The main thought I want to suggest is that the Bible, with all of its many wonderful and strange parts, is designed by God, inspired by God, put together by God, not just for 21st century Western, middle class culture, but for thousands of cultures around the world spread over thousands of years with all of those centuries and all of those cultures being dramatically different. What a challenge. What a challenge for God to put together a book that works like that.
If you were God, how would you create a book that would be useful in all the cultures of the world and all the centuries of the world? And make no mistake. Paul says, “All Scripture . . . is profitable for teaching . . . that the man of God may be complete, equipped for every good work” (2 Timothy 3:16–17). And he didn’t just mean me in my particular little cultural place and time. He wasn’t just referring to us.
So, you can see what I am suggesting. It may be that the way the book of Numbers or some other part is written is exactly what would capture the imagination of some other culture and time besides our own. Here is the way John Owen wrote. I snatched this quote out of the book that I just wrote, because I am just loving thinking about how to read the Bible these days. Here is what Owen said:
In the writing and composing of the holy Scripture, the Spirit of God had respect unto the various states and conditions of the church. It was not given for the use of one age or season only, but for all generations, — for a guide in faith and obedience from the beginning of the world to the end of it. . . . The principle end of the Scripture . . . is to beget in the minds of men faith, fear, obedience, and reverence of God, — to make them holy and righteous. . . . Unto this end every truth is disposed of in the Scripture as it ought to be. . . . [In the depths and] shallows of this river of God, the lamb may wade, the elephant may swim. (The Works of John Owen, 4:193)
I can hardly picture John Owen talking about elephants, but there it is. So, the point is that we are not the only ones for whom God inspired the Bible. There are thousands of cultures, thousands of years besides our own, and there are in each culture lambs and in each culture elephants. In each of those cultures, some need the simplest things and some need the challenge of the most complex structures, and God aims to glorify himself both ways.
Let me give you just one example that so helped me when I first heard it years ago. It is told by Lynette Oaks in the book Hidden People: How a Remote New Guinea Culture Was Brought Back from the Brink of Extinction. So, she must be related. I don’t know what her relationship is, but Jess and Jennie Oaks went to a people group in Papua, New Guinea, to the Binumarian people in 1970 and began to translate the Bible.
[Little side note: This people only had 111 people — devastated after some kind of disease — from 3,000 people.

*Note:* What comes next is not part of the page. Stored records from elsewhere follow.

Lemma call_awaits (s : St) h k u callee rest f : (∀ x, next_ s ≤ x → frames_ s !! x = None) → frames_ s !! h = Some f →
  u ≠ Unused → u ≠ MovedFrom → ∃ c n' locals w u', next_ s ≤ c ∧ c < n' ∧ (locals = [Some c] ∨ locals = [Some c; None]) ∧
    (u', w) ∈ [(Temporary, true); (WhenReady, false)] ∧ (∀ K : outcome → flat, (λ o, K (seen k u o)) = λ o, K (seen k u' o)) ∧
    ∀ n, run (S (S n)) s h (Call k u callee rest) = run (S n) (called s h k locals w rest f c n') c callee.
Proof.
  intros Hb Hh Hu1 Hu2. assert (h < next_ s) as Hlt by (destruct (decide (h < next_ s)); [done|rewrite Hb in Hh by lia; done]).
  assert (∀ w locals, (locals = [Some (next_ s)] ∨ locals = [Some (next_ s); None]) →
    ∀ n, use_task (S n) (fst (get_return_object s k callee)) k u callee (Some (next_ s)) = Ok (fst (get_return_object s k callee), Some (locals, Some (next_ s), w)) →
    run (S (S n)) s h (Call k u callee rest) = run (S n) (called s h k locals w rest f (next_ s) (S (next_ s))) (next_ s) callee) as Hsimple.
  { intros w locals Hl n Huse. rewrite run_call, Huse, bind_ok. rewrite (start_task n _ h k callee rest f); [|cbn; by rewrite lookup_insert_ne by lia|lia|cbn; by rewrite lookup_insert_eq].
    f_equal. unfold called, set_frame, set_frames, get_return_object. cbn [fst frames_ next_ log_]. f_equal. rewrite (insert_insert_ne _ h (next_ s)) by lia. by rewrite insert_insert_eq. }
  destruct u; try done.
  - exists (next_ s), (S (next_ s)), [Some (next_ s)], true, Temporary. split_and!; [lia|lia|by left|set_solver|done|]. intros n. apply Hsimple; [by left|done].
  - exists (next_ s), (S (next_ s)), [Some (next_ s); None], true, Temporary. split_and!; [lia|lia|by right|set_solver|done|]. intros n. apply Hsimple; [by right|done].
  - exists (S (next_ s)), (S (S (next_ s))), [Some (S (next_ s))], true, Temporary. split_and!; [lia|lia|by left|set_solver|done|]. intros n.
    rewrite run_call. unfold use_task, get_return_object, assign_task. cbn [fst frames_ next_ log_ destroy_task].
    rewrite (destroy_frame_spec n _ (next_ s) (mkFrame (Some k) new_promise (AtStart callee))); [|cbn; rewrite lookup_insert_ne by lia; apply lookup_insert_eq|done].
    rewrite !bind_ok. cbn [destroy_task]. rewrite !bind_ok. rewrite (start_task n _ h k callee rest f).
    + f_equal. unfold called, set_frame, set_frames, get_return_object. cbn [fst frames_ next_ log_]. f_equal. rewrite (delete_insert_ne _ (next_ s)) by lia. rewrite insert_delete_fresh by (by apply Hb).
      rewrite (insert_insert_ne _ h (S (next_ s))) by lia. by rewrite insert_insert_eq.
    + cbn. rewrite lookup_delete_ne, !lookup_insert_ne by lia. done.
    + lia.
    + cbn. rewrite lookup_delete_ne by lia. by rewrite lookup_insert_eq.
  - exists (next_ s), (S (next_ s)), [Some (next_ s)], false, WhenReady. split_and!; [lia|lia|by left|set_solver|done|]. intros n. apply Hsimple; [by left|done].
Qed.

They chose the smallest people group they could find to show that God cares for the least. I am just blown away.]
And they devoted years and years of their lives to putting the Bible into the Binumarian language. There was this point in the translation process where the helper got very excited. It happened to be when they were translating the genealogy of the first 17 verses of Matthew, the genealogy of Jesus that takes the genealogy of Jesus back to Abraham.
And he said: We must gather the leaders and read this to them tonight. And Jess didn’t know why that was. But when they gathered together and they began to read it, the place was stone silent. They gathered around. They looked down on the piece of paper, and he was at first frightened and then, when they were done reading it, the leader said, “Why didn’t you share this with us before? No one bothers to write down the ancestors of spirit beings. It is only real people who record their genealogies. Jesus must be a real person. Jesus must have been a real man on the earth. He is not just white man’s magic. Then what the mission has taught us is real.”
Shivers went up and down my back, like, Duh! I mean, why have I read that 100 times and never thought, “There is going to be a culture somewhere that is going to hear this genealogy that I find so tedious and so irrelevant to my life and say, ‘Whoa, he is real!’”?
So, the point is that there are going to be parts of the Bible that I as a 21st century, middle class, white guy find difficult to find relevance in or any kind of echo of my own present concerns. When that happens, I don’t think I should neglect any part of the Bible. I think I should be patient and pursue it all. But O, to respect God’s wisdom in what he has put in this book for the thousands of cultures and thousands of years! What a great book we have, what a wise book we have — all the lambs, all the elephants going swimming here, and it is going to be perfect for somebody somewhere.